→ **Work to complete**
In the records below, begin at the line containing "match last l with" and end at the line containing "(** The pass"; quote every line in that span exactly, including both boundary lines, and no others.

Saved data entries

(* ===== verification/CacheLock.v ===== *)
(** * The cache lock

    [src/pingora-cache/src/lock.rs] and [hashtable.rs]: one request fetches an
    asset, the others wait for it.  A [LockCore] is shared by the writer's permit,
    the readers and the lock table, so cores live in a store and the others hold
    references.  What happens under one lock or in one atomic access is one
    operation; [release] reads the status of the lock and then changes the table,
    so it is also given as two.  The hash of a key is its number in the table. *)

From stdpp Require Import base list numbers strings gmap.
From Stdlib Require Import ZArith Lia.
From S2P Require Import Prelude Ketama CacheMeta CacheKey HttpCache.
Local Open Scope Z_scope.

Definition N_SHARDS : nat := 16.

(** ** Publishing what a fill is *)

Definition first_match (published : list Z) (unusable : list UnusableFill) : option UnusableFill :=
  find (fun candidate => bool_decide (token candidate ∈ published)) unusable.

(** A reader to be told, known by the channel it waits on. *)
Record TokenWaiter := MkTokenWaiter { unusable : list UnusableFill; tell : Z }.

Record FillState := MkFillState {
  published : list Z;
  waiters : list TokenWaiter;
  sweep_cursor : nat
}.

Definition WAITER_SWEEP_BUDGET : nat := 8.

(** [Vec::swap_remove]: the last element takes the place of the removed one. *)
Definition swap_remove {A} (i : nat) (l : list A) : list A :=
  match last l with
  | Some x => if bool_decide (S i = length l) then removelast l else <[i := x]> (removelast l)
  | None => l
  end.

(** [closed]: whether the reader has dropped its end of the channel. *)
Fixpoint sweep (closed : Z -> bool) (budget : nat) (ws : list TokenWaiter) (cursor : nat)
  : list TokenWaiter * nat :=
  match budget with
  | O => (ws, cursor)
  | S budget =>
      match ws with
      | [] => (ws, cursor)
      | _ =>
          let cursor := if (length ws <=? cursor)%nat then 0%nat else cursor in
          match ws !! cursor with
          | Some w =>
              if closed (tell w) then sweep closed budget (swap_remove cursor ws) cursor
              else sweep closed budget ws (S cursor)
          | None => (ws, cursor)
          end
      end
  end.

Inductive Watching := Registered | AlreadyPublished (f : UnusableFill).

Definition watch_fill (closed : Z -> bool) (f : FillState) (u : list UnusableFill) (channel : Z)
  : FillState * Watching :=
  match first_match (published f) u with
  | Some matched => (f, AlreadyPublished matched)
  | None =>
      let '(ws, cursor) := sweep closed WAITER_SWEEP_BUDGET (waiters f) (sweep_cursor f) in
      (MkFillState (published f) (ws ++ [MkTokenWaiter u channel]) cursor, Registered)
  end.

(** The pass over the waiters; each round shortens the list or advances. *)
Fixpoint publish_go (closed : Z -> bool) (tokens : list Z) (fuel : nat) (ws : list TokenWaiter)
    (i : nat) (woken : list (Z * UnusableFill)) : list TokenWaiter * list (Z * UnusableFill) :=
  match fuel with
  | O => (ws, woken)
  | S fuel =>
      match ws !! i with
      | None => (ws, woken)
      | Some w =>
          if closed (tell w) then publish_go closed tokens fuel (swap_remove i ws) i woken
          else match first_match tokens (unusable w) with
               | Some matched =>
                   publish_go closed tokens fuel (swap_remove i ws) i (woken ++ [(tell w, matched)])
               | None => publish_go closed tokens fuel ws (S i) woken
               end
      end
  end.

(** The new state, and the readers told with what they matched. *)
Definition core_publish (closed : Z -> bool) (f : FillState) (tokens : list Z)
  : FillState * list (Z * UnusableFill) :=
  let '(ws, woken) := publish_go closed tokens (S (length (waiters f))) (waiters f) 0 [] in
  (MkFillState tokens ws (sweep_cursor f), woken).

(** ** Lock cores *)

Record LockCore := MkLockCore {
  lock_start : Z;
  age_timeout : Z;
  (** permits of the semaphore *)
  available_permits : Z;
  core_status : LockStatus;
  stale_writer : bool;
  fill : FillState;
  published_any : bool
}.

Definition core_new (now timeout : Z) (stale : bool) : LockCore :=
  MkLockCore now timeout 0 Waiting stale (MkFillState [] [] 0) false.

Definition core_locked (c : LockCore) : bool := available_permits c =? 0.

Definition store_status (c : LockCore) (s : LockStatus) : LockCore :=
  MkLockCore (lock_start c) (age_timeout c) (available_permits c) s (stale_writer c) (fill c)
    (published_any c).

(** [None]: the assertion on the status fails. *)
Definition core_unlock (c : LockCore) (reason : LockStatus) : option LockCore :=
  if bool_decide (reason = WaitTimeout) then None
  else Some (MkLockCore (lock_start c) (age_timeout c) (available_permits c + 10) reason
               (stale_writer c) (fill c) (published_any c)).

Definition expired (c : LockCore) (now : Z) : bool := age_timeout c <=? now - lock_start c.

(** [ReadLock::lock_status] *)
Definition read_lock_status (c : LockCore) (now : Z) : LockStatus :=
  if bool_decide (core_status c = Waiting) && expired c now then AgeTimeout else core_status c.

(** [WritePermit::publish] *)
Definition permit_publish (closed : Z -> bool) (c : LockCore) (tokens : list Z)
  : LockCore * list (Z * UnusableFill) :=
  if bool_decide (tokens = []) && negb (published_any c) then (c, [])
  else
    let '(f, woken) := core_publish closed (fill c) tokens in
    (MkLockCore (lock_start c) (age_timeout c) (available_permits c) (core_status c)
       (stale_writer c) f (negb (bool_decide (tokens = []))), woken).

(** ** The lock table *)

Definition CoreRef := nat.

(** [permits]: the write permits that are not finished, with the key they were
    given for; [cores] is the shared store. *)
Record CacheLock := MkCacheLock {
  lock_table : list (gmap Z CoreRef);
  cores : gmap CoreRef LockCore;
  next_core : CoreRef;
  permits : gmap CoreRef Z;
  age_timeout_default : Z
}.

Definition cache_lock_new (age_timeout : Z) : CacheLock :=
  MkCacheLock (replicate N_SHARDS ∅) ∅ 0%nat ∅ age_timeout.

Definition get_shard (key : Z) (n_shards : nat) : nat := Z.to_nat (key mod Z.of_nat n_shards).

Definition table_get (t : list (gmap Z CoreRef)) (key : Z) : option CoreRef :=
  shard ← t !! get_shard key (length t); shard !! key.
Definition table_alter (f : gmap Z CoreRef -> gmap Z CoreRef) (t : list (gmap Z CoreRef)) (key : Z)
  : list (gmap Z CoreRef) := alter f (get_shard key (length t)) t.

Definition set_table (l : CacheLock) (t : list (gmap Z CoreRef)) : CacheLock :=
  MkCacheLock t (cores l) (next_core l) (permits l) (age_timeout_default l).
Definition set_core (l : CacheLock) (id : CoreRef) (c : LockCore) : CacheLock :=
  MkCacheLock (lock_table l) (<[id := c]> (cores l)) (next_core l) (permits l) (age_timeout_default l).
Definition finish_permit (l : CacheLock) (id : CoreRef) : CacheLock :=
  MkCacheLock (lock_table l) (cores l) (next_core l) (delete id (permits l)) (age_timeout_default l).

(** A lock that readers may replace. *)
Definition replaceable (s : LockStatus) : bool :=
  match s with Dangling | AgeTimeout => true | _ => false end.

Inductive LockedRef := WriteRef (id : CoreRef) | ReadRef (id : CoreRef).

(** [WritePermit::new] and the insertion of its stub. *)
Definition insert_new (l : CacheLock) (now key : Z) (stale : bool) : CacheLock * LockedRef :=
  let id := next_core l in
  (MkCacheLock (table_alter (fun m => <[key := id]> m) (lock_table l) key)
     (<[id := core_new now (age_timeout_default l) stale]> (cores l))
     (S id) (<[id := key]> (permits l)) (age_timeout_default l),
   WriteRef id).

Definition cl_lock (l : CacheLock) (now key : Z) (stale : bool) : CacheLock * LockedRef :=
  match table_get (lock_table l) key with
  | Some id =>
      match cores l !! id with
      | Some c => if replaceable (core_status c) then insert_new l now key stale else (l, ReadRef id)
      | None => insert_new l now key stale
      end
  | None => insert_new l now key stale
  end.

(** [WritePermit::unlock]: the permit is finished and the core unlocked. *)
Definition permit_unlock (l : CacheLock) (id : CoreRef) (reason : LockStatus) : option CacheLock :=
  match cores l !! id with
  | Some c =>
      match core_unlock c reason with
      | Some c' => Some (set_core (finish_permit l id) id c')
      | None => None
      end
  | None => None
  end.

(** [Drop for WritePermit], of a permit that is not finished. *)
Definition permit_drop (l : CacheLock) (id : CoreRef) : option CacheLock := permit_unlock l id Dangling.

(** [release] in its two steps: what the status was, then the table. *)
Definition release_check (l : CacheLock) (id : CoreRef) : bool :=
  match cores l !! id with
  | Some c => bool_decide (core_status c = AgeTimeout)
  | None => false
  end.

Definition release_finish (l : CacheLock) (key : Z) (id : CoreRef) (aged : bool) (reason : LockStatus)
  : option CacheLock :=
  if aged then permit_unlock l id AgeTimeout
  else
    match table_get (lock_table l) key with
    | Some _ => permit_unlock (set_table l (table_alter (delete key) (lock_table l) key)) id reason
    | None => permit_drop l id
    end.

Definition cl_release (l : CacheLock) (key : Z) (id : CoreRef) (reason : LockStatus) : option CacheLock :=
  release_finish l key id (release_check l id) reason.

(** ** Waiting *)

(** [wait_inner] up to where it blocks: [None] when it has to wait, registered for
    publications if it names any. *)
Definition wait_start (closed : Z -> bool) (c : LockCore) (now : Z) (u : list UnusableFill) (channel : Z)
  : LockCore * option WaitOutcome :=
  if negb (core_locked c) then (c, Some Released)
  else if age_timeout c <? now - lock_start c then (store_status c AgeTimeout, Some WOAgeTimeout)
  else
    match u with
    | [] => (c, None)
    | _ =>
        match watch_fill closed (fill c) u channel with
        | (_, AlreadyPublished matched) => (c, Some (WOAbandoned matched))
        | (f, Registered) =>
            (MkLockCore (lock_start c) (age_timeout c) (available_permits c) (core_status c)
               (stale_writer c) f (published_any c), None)
        end
    end.

(** What wakes it: the writer, the lock's age, or a publication; the writer wins. *)
Definition wait_wake (c : LockCore) (now : Z) (told : option UnusableFill)
  : LockCore * option WaitOutcome :=
  if negb (core_locked c) then (c, Some Released)
  else if age_timeout c <=? now - lock_start c then (store_status c AgeTimeout, Some WOAgeTimeout)
  else match told with
       | Some matched => (c, Some (WOAbandoned matched))
       | None => (c, None)
       end.

(** A reader's or a writer's access to its core. *)
Definition on_core (f : LockCore -> LockCore) (l : CacheLock) (id : CoreRef) : CacheLock :=
  match cores l !! id with Some c => set_core l id (f c) | None => l end.
Lemma lru_add_spec size w ts e :
  lru_rel (lru w) ts -> l_size (lru w) = size -> l_drain (lru w) = false -> 1 <= size < usize_mod - 1 ->
  0 <= l_order (lru w) < usize_mod - 1 -> zlen ts <= size -> i_id e ∉ t_id <$> ts ->
  i_notifier e = length (notifiers w) ->
  let all := ts ++ [(e, l_order (lru w))] in
  let k := overflow_of size (zlen all) in
  exists l',
    prun (lru_add hash (i_id e) (i_meta e)) w =
      ((length (notifiers w), (fun t => i_meta (fst t)) <$> take k all),
       set_lru l' (notify_all (take k all) (set_notifiers (notifiers w ++ [false]) w))) /\
    lru_rel l' (drop k all) /\ l_order l' = l_order (lru w) + 1 /\ l_size l' = size /\ l_drain l' = false.
Proof.
  intros Hrel Hsize Hdrain Hs Ho Hz Hni Hn all k. unfold lru_add. rewrite prun_bind, prun_atomic. unfold new_notifier.
  rewrite prun_bind. set (w0 := set_notifiers _ w). unfold lru_put. rewrite prun_bind, prun_atomic.
  change (lru w0) with (lru w). rewrite Hdrain, prun_bind, prun_atomic.
  pose proof (shard_put_rel w0 ts e Hrel Hni ltac:(simpl; lia) ltac:(simpl; lia) ltac:(lia)) as Hput. cbv zeta in Hput.
  change (lru w0) with (lru w) in Hput. rewrite <- Hn.
  change (fetch_add_order w0) with (l_order (lru w), snd (fetch_add_order w0)).
  cbv beta iota. rewrite prun_bind, prun_atomic. cbn [close_notifier meta].
  destruct (shard_put _ _ _ _) as [old w2]. destruct Hput as [-> (l1 & Hl1 & Hrel1 & Ho1 & Hs1 & Hd1)].
  fold all in Hrel1. cbv beta iota. rewrite prun_bind, prun_atomic.
  assert (Hover : fetch_add_len w2 = (size <? zlen all, set_lru l1 w0)).
  { rewrite <- Hl1. unfold fetch_add_len at 1. cbn [snd fetch_add_len]. f_equal.
    assert (El : l_len l1 = wadd (l_len (lru w2)) 1) by (by apply (f_equal (fun w => l_len (lru w))) in Hl1).
    assert (Es : l_size l1 = l_size (lru w2)) by (by apply (f_equal (fun w => l_size (lru w))) in Hl1).
    rewrite <- El, <- Es, Hs1, (lr_len _ _ Hrel1). change (lru w0) with (lru w). by rewrite Hsize. }
  rewrite Hover. unfold k, overflow_of. change (lru w0) with (lru w) in *. destruct (Z.ltb_spec size (zlen all)) as [Hgt|Hle].
  - unfold evict_lru. rewrite prun_bind, prun_atomic. unfold over_size. cbn [lru set_lru].
    rewrite Hs1, (lr_len _ _ Hrel1), Hsize, (proj2 (Z.ltb_lt _ _)) by done.
    rewrite prun_atomic. unfold evict_locked. cbn [lru set_lru]. rewrite Hs1, Hsize, (lr_len _ _ Hrel1).
    pose proof (headroom_bounds size ltac:(lia)). pose proof (zlen_nonneg all).
    assert (Hsat : saturating_sub size (evict_headroom size) = size - evict_headroom size).
    { unfold saturating_sub. lia. }
    rewrite Hsat.
    destruct (pool_evict_loop_spec (Z.to_nat (zlen all)) (size - evict_headroom size) (set_lru l1 w0) all [])
      as (l' & He & Hrel' & (P1 & P2 & P3)); [done|lia|lia|].
    rewrite He. simpl in P1, P2, P3. exists l'. split.
    + simpl. f_equal. apply notify_all_set_lru.
    + split; [done|]. rewrite P1, P2, P3. split; [congruence|split; congruence].
  - simpl. exists l1. split; [done|]. split; [done|]. split; [done|]. split; congruence.
Qed.

Lemma notify_all_fields ts : forall w,
  notifiers (notify_all ts w) = foldl (fun ns e => <[i_notifier e := true]> ns) (notifiers w) (ts.*1) /\
  nodes (notify_all ts w) = nodes w /\ pools (notify_all ts w) = pools w /\ uses (notify_all ts w) = uses w /\
  given (notify_all ts w) = given w /\ closed (notify_all ts w) = closed w.
Proof.
  induction ts as [|t ts IH]; intros w; [done|]. cbn [notify_all fold_left fmap list_fmap foldl].
  apply (IH (notify_one (i_notifier (fst t)) w)).
Qed.

Lemma foldl_uses_app evs x : forall us, Forall (fun e => (i_use e < length us)%nat) evs ->
  foldl (fun us e => <[i_use e := SenderDropped]> us) (us ++ [x]) evs =
  foldl (fun us e => <[i_use e := SenderDropped]> us) us evs ++ [x].
Proof.
  induction evs as [|e evs IH]; intros us Hall; [done|]. apply Forall_cons in Hall as [? Hall]. simpl.
  rewrite insert_app_l by done. apply IH. by rewrite length_insert.
Qed.

Lemma foldl_uses_length evs : forall us,
  length (foldl (fun us e => <[i_use e := SenderDropped]> us) us evs) = length us.
Proof. induction evs as [|e evs IH]; intros us; [done|]. simpl. by rewrite IH, length_insert. Qed.

Lemma foldl_fst (ts : list Tracked) (us : list Use) :
  foldl (fun us t => <[i_use (fst t) := SenderDropped]> us) us ts =
  foldl (fun us e => <[i_use e := SenderDropped]> us) us (ts.*1).
Proof. revert us. induction ts as [|t ts IH]; intros us; [done|]. apply IH. Qed.

Lemma evicted_past (es evs : list Idle) past es' :
  a_given (MkAPool es' (past ++ ((fun e => (e, Evicted)) <$> evs))) = a_given (MkAPool es past) /\
  a_closed (MkAPool es' (past ++ ((fun e => (e, Evicted)) <$> evs))) = a_closed (MkAPool es past) ++ (i_conn <$> evs).
Proof.
  unfold a_given, a_closed. simpl. rewrite !filter_app, !fmap_app. split.
  - rewrite <- (app_nil_r (_ <$> filter _ past)) at 2. f_equal. induction evs; [done|].
    by rewrite fmap_cons, filter_cons_False.
  - f_equal. induction evs; [done|]. rewrite fmap_cons, filter_cons_True by done. simpl. by f_equal.
Qed.

Lemma take_fst (ts : list Tracked) k : (take k ts).*1 = take k ts.*1.
Proof. by rewrite fmap_take. Qed.

Lemma put_chans p ns us m c k : chan_rel ns us (a_chans p) -> (k <= length (a_idle p))%nat ->
  let all := a_idle p ++ [MkIdle m c (length ns) (length us)] in
  chan_rel (foldl (fun ns e => <[i_notifier e := true]> ns) (ns ++ [false]) (take k (a_idle p)))
    (foldl (fun us e => <[i_use e := SenderDropped]> us) us (take k (a_idle p)) ++ [Waiting])
    (a_chans (MkAPool (drop k all) (a_past p ++ ((fun e => (e, Evicted)) <$> take k all)))).
Proof.
  intros Hch Hk all. set (e := MkIdle m c (length ns) (length us)) in *.
  rewrite <- foldl_uses_app.
  2:{ apply Forall_forall. intros x Hx.
      assert (Hin : (x, None) ∈ a_chans p).
      { unfold a_chans. apply elem_of_app. left. apply list_elem_of_fmap. exists x. split; [done|].
        rewrite <- (take_drop k (a_idle p)). apply elem_of_app. by left. }
      apply (proj1 (Forall_forall _ _) (cr_ok _ _ _ Hch)) in Hin as [_ Hin]. by apply lookup_lt_Some in Hin. }
  set (rest := (e, None) :: ((fun e => (e, @None Fate)) <$> drop k (a_idle p)) ++
               ((fun x => (fst x, Some (snd x))) <$> a_past p)).
  eapply (chan_rel_perm _ _ (((fun e => (e, Some Evicted)) <$> take k (a_idle p)) ++ rest)).
  { unfold a_chans, rest, all. cbn [a_idle a_past]. rewrite take_app_le, drop_app_le by done.
    rewrite !fmap_app, <- !list_fmap_compose. cbn [fmap list_fmap]. unfold compose. simpl. solve_Permutation. }
  apply chan_rel_evict. eapply chan_rel_perm; [|apply (chan_rel_new _ _ _ m c Hch)].
  unfold a_chans, rest. rewrite <- (take_drop k (a_idle p)) at 1. rewrite fmap_app. solve_Permutation.
Qed.

Lemma put_spec size w p m c : pool_rel size w p -> 1 <= size < usize_mod - 1 -> l_order (lru w) < usize_mod - 1 ->
  id m ∉ i_id <$> a_idle p ->
  let (r, w') := prun (put hash m c) w in
  exists p', astep size p (OpPut m c) None p' /\ pool_rel size w' p' /\ l_order (lru w') = l_order (lru w) + 1.
Proof.
  intros [(ts & Hts & Hlru & Hnodes) Hch Hsize Hdrain Hb Ho Hg Hc] Hs Hlt Hni.
  set (e := MkIdle m c (length (notifiers w)) (length (uses w))).
  assert (Hz : zlen ts = zlen (a_idle p)) by (rewrite <- Hts; unfold zlen; by rewrite length_fmap).
  rewrite <- Hts, <- t_ids in Hni.
  destruct (lru_add_spec size w ts e Hlru Hsize Hdrain Hs) as (l' & Hadd & Hlru' & Ho' & Hs' & Hd'); [lia|lia|done|done|].
  set (all := ts ++ [(e, l_order (lru w))]) in *. set (k := overflow_of size (zlen all)) in *.
  assert (Hk : (k <= length ts)%nat).
  { unfold k, overflow_of, all. rewrite zlen_app. pose proof (headroom_bounds size ltac:(lia)). unfold zlen in *. simpl.
    case Z.ltb_spec; intros; lia. }
  assert (Htake : take k all = take k ts) by (unfold all; by rewrite take_app_le).
  assert (Hdrop : drop k all = drop k ts ++ [(e, l_order (lru w))]) by (unfold all; by rewrite drop_app_le).
  unfold put. rewrite prun_bind. change (id m) with (i_id e). change m with (i_meta e) at 1. rewrite Hadd, Htake.
  set (w1 := set_lru l' _). cbn [fst snd]. rewrite prun_bind.
  destruct (notify_all_fields (take k ts) (set_notifiers (notifiers w ++ [false]) w)) as (N1 & N2 & N3 & N4 & N5 & N6).
  assert (Hn1 : nodes_rel w1 (take k ts ++ drop k ts)).
  { rewrite take_drop. eapply nodes_rel_ext; [| |exact Hnodes]; [by apply N3|by apply N2]. }
  pose proof (lr_ids _ _ Hlru) as Hids.
  destruct (pop_evicted_all (take k ts) w1 (drop k ts) Hn1) as (w2 & Hr2 & Hn2 & E1 & E2 & E3 & E4 & E5);
    [by rewrite take_drop|].
  rewrite Hr2, prun_bind, prun_atomic. unfold new_oneshot. rewrite prun_bind.
  rewrite foldl_fst, take_fst, Hts in E3. change (uses w1) with (uses (notify_all (take k ts) (set_notifiers (notifiers w ++ [false]) w))) in E3.
  rewrite N4 in E3. cbn [uses set_notifiers] in E3.
  assert (Hlu : length (uses w2) = length (uses w)) by (rewrite E3; apply foldl_uses_length).
  rewrite Hlu.
  destruct (insert_pool_spec (set_uses (uses w2 ++ [Waiting]) w2) (drop k ts) (e, l_order (lru w)))
    as (w3 & Hr3 & Hn3 & F1 & F2 & F3 & F4 & F5).
  { by apply (nodes_rel_ext w2). }
  { rewrite <- (take_drop k ts), fmap_app in Hni. set_solver. }
  change (key m) with (i_key e). change (MkPoolConnection (length (uses w)) c) with (snd (t_entry (e, l_order (lru w)))).
  change (i_id e) with (t_id (e, l_order (lru w))). change (i_key e) with (i_key (fst (e, l_order (lru w)))).
  rewrite Hr3. cbn [prun].
  eexists. split; [apply (AStepPut size p m c (length (notifiers w)) (length (uses w)))|].
  assert (Hall : all.*1 = a_idle p ++ [e]) by (unfold all; by rewrite fmap_app, Hts).
  assert (Hover : overflow size (a_idle p ++ [e]) = k).
  { unfold overflow, k. rewrite <- Hall. unfold zlen. by rewrite length_fmap. }
  fold e. rewrite Hover. split; [|by rewrite F1; simpl; rewrite E1].
  destruct (evicted_past (a_idle p) (take k (a_idle p)) (a_past p) (drop k (a_idle p ++ [e]))) as [G1 G2].
  assert (Htk : take k (a_idle p ++ [e]) = take k (a_idle p)).
  { rewrite take_app_le; [done|]. rewrite <- Hts, length_fmap. done. }
  split; rewrite ?F1, ?F2, ?F3, ?F4, ?F5; cbn [lru notifiers uses given closed set_uses]; rewrite ?E1, ?E2, ?E3, ?E4, ?E5.
  - exists (drop k all). rewrite fmap_drop, Hall. split; [done|]. split; [done|]. by rewrite Hdrop.
  - change (notifiers w1) with (notifiers (notify_all (take k ts) (set_notifiers (notifiers w ++ [false]) w))).
    rewrite N1, take_fst, Hts. apply put_chans; [done|]. by rewrite <- Hts, length_fmap.
  - done.
  - done.
  - cbn [a_idle]. rewrite <- Hover. unfold overflow, overflow_of. pose proof (headroom_bounds size ltac:(lia)).
    rewrite zlen_app. unfold zlen in *. rewrite length_drop, length_app. simpl.
    case Z.ltb_spec; intros; lia.
  - cbn [lru w1 set_lru]. lia.
  - rewrite Htk, G1. change (given w1) with (given (notify_all (take k ts) (set_notifiers (notifiers w ++ [false]) w))).
    rewrite N5. simpl. rewrite Hg. by destruct p.
  - rewrite Htk, G2. change (closed w1) with (closed (notify_all (take k ts) (set_notifiers (notifiers w ++ [false]) w))).
    rewrite N6. simpl. rewrite Hc. f_equal. rewrite <- Hts, <- take_fst, <- list_fmap_compose. done.
Qed.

→ **Result of the task**
  match last l with
  | Some x => if bool_decide (S i = length l) then removelast l else <[i := x]> (removelast l)
  | None => l
  end.

(** [closed]: whether the reader has dropped its end of the channel. *)
Fixpoint sweep (closed : Z -> bool) (budget : nat) (ws : list TokenWaiter) (cursor : nat)
  : list TokenWaiter * nat :=
  match budget with
  | O => (ws, cursor)
  | S budget =>
      match ws with
      | [] => (ws, cursor)
      | _ =>
          let cursor := if (length ws <=? cursor)%nat then 0%nat else cursor in
          match ws !! cursor with
          | Some w =>
              if closed (tell w) then sweep closed budget (swap_remove cursor ws) cursor
              else sweep closed budget ws (S cursor)
          | None => (ws, cursor)
          end
      end
  end.

Inductive Watching := Registered | AlreadyPublished (f : UnusableFill).

Definition watch_fill (closed : Z -> bool) (f : FillState) (u : list UnusableFill) (channel : Z)
  : FillState * Watching :=
  match first_match (published f) u with
  | Some matched => (f, AlreadyPublished matched)
  | None =>
      let '(ws, cursor) := sweep closed WAITER_SWEEP_BUDGET (waiters f) (sweep_cursor f) in
      (MkFillState (published f) (ws ++ [MkTokenWaiter u channel]) cursor, Registered)
  end.

(** The pass over the waiters; each round shortens the list or advances. *)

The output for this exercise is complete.